▶ _Data provided_:
----------------

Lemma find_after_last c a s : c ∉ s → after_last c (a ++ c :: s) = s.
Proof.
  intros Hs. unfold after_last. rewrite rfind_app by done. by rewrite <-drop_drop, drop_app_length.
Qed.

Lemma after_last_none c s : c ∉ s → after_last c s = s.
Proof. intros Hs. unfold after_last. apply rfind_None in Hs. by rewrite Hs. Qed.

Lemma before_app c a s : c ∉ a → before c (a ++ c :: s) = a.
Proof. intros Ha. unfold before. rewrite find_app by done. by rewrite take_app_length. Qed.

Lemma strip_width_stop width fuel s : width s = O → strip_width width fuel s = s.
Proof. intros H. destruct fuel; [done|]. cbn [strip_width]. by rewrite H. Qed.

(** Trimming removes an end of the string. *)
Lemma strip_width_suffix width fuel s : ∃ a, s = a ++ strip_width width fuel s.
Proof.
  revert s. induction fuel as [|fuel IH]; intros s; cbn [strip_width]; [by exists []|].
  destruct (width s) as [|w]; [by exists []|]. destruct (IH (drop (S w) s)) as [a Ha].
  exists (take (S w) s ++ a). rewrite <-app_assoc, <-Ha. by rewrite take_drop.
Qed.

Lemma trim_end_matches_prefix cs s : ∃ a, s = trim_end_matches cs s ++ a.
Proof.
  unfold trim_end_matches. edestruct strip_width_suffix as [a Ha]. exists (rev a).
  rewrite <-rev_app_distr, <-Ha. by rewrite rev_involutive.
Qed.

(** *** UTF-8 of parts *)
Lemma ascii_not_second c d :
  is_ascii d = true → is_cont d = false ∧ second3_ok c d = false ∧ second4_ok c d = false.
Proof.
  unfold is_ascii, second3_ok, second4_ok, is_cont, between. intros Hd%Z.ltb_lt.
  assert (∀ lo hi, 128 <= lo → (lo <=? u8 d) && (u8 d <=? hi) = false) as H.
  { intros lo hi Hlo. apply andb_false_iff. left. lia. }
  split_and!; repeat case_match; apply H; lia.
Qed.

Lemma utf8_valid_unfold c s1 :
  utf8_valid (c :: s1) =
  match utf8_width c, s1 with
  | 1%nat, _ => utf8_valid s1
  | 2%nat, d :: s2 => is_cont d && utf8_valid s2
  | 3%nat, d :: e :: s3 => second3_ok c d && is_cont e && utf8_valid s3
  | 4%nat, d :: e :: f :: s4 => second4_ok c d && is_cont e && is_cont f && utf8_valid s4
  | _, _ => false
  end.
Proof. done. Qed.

----------------

▶ _Assigned task_: Write the records again exactly as they stand.

▶ _Exercise response_:
Lemma find_after_last c a s : c ∉ s → after_last c (a ++ c :: s) = s.
Proof.
  intros Hs. unfold after_last. rewrite rfind_app by done. by rewrite <-drop_drop, drop_app_length.
Qed.

Lemma after_last_none c s : c ∉ s → after_last c s = s.
Proof. intros Hs. unfold after_last. apply rfind_None in Hs. by rewrite Hs. Qed.

Lemma before_app c a s : c ∉ a → before c (a ++ c :: s) = a.
Proof. intros Ha. unfold before. rewrite find_app by done. by rewrite take_app_length. Qed.

Lemma strip_width_stop width fuel s : width s = O → strip_width width fuel s = s.
Proof. intros H. destruct fuel; [done|]. cbn [strip_width]. by rewrite H. Qed.

(** Trimming removes an end of the string. *)
Lemma strip_width_suffix width fuel s : ∃ a, s = a ++ strip_width width fuel s.
Proof.
  revert s. induction fuel as [|fuel IH]; intros s; cbn [strip_width]; [by exists []|].
  destruct (width s) as [|w]; [by exists []|]. destruct (IH (drop (S w) s)) as [a Ha].
  exists (take (S w) s ++ a). rewrite <-app_assoc, <-Ha. by rewrite take_drop.
Qed.

Lemma trim_end_matches_prefix cs s : ∃ a, s = trim_end_matches cs s ++ a.
Proof.
  unfold trim_end_matches. edestruct strip_width_suffix as [a Ha]. exists (rev a).
  rewrite <-rev_app_distr, <-Ha. by rewrite rev_involutive.
Qed.

(** *** UTF-8 of parts *)
Lemma ascii_not_second c d :
  is_ascii d = true → is_cont d = false ∧ second3_ok c d = false ∧ second4_ok c d = false.
Proof.
  unfold is_ascii, second3_ok, second4_ok, is_cont, between. intros Hd%Z.ltb_lt.
  assert (∀ lo hi, 128 <= lo → (lo <=? u8 d) && (u8 d <=? hi) = false) as H.
  { intros lo hi Hlo. apply andb_false_iff. left. lia. }
  split_and!; repeat case_match; apply H; lia.
Qed.

Lemma utf8_valid_unfold c s1 :
  utf8_valid (c :: s1) =
  match utf8_width c, s1 with
  | 1%nat, _ => utf8_valid s1
  | 2%nat, d :: s2 => is_cont d && utf8_valid s2
  | 3%nat, d :: e :: s3 => second3_ok c d && is_cont e && utf8_valid s3
  | 4%nat, d :: e :: f :: s4 => second4_ok c d && is_cont e && is_cont f && utf8_valid s4
  | _, _ => false
  end.
Proof. done. Qed.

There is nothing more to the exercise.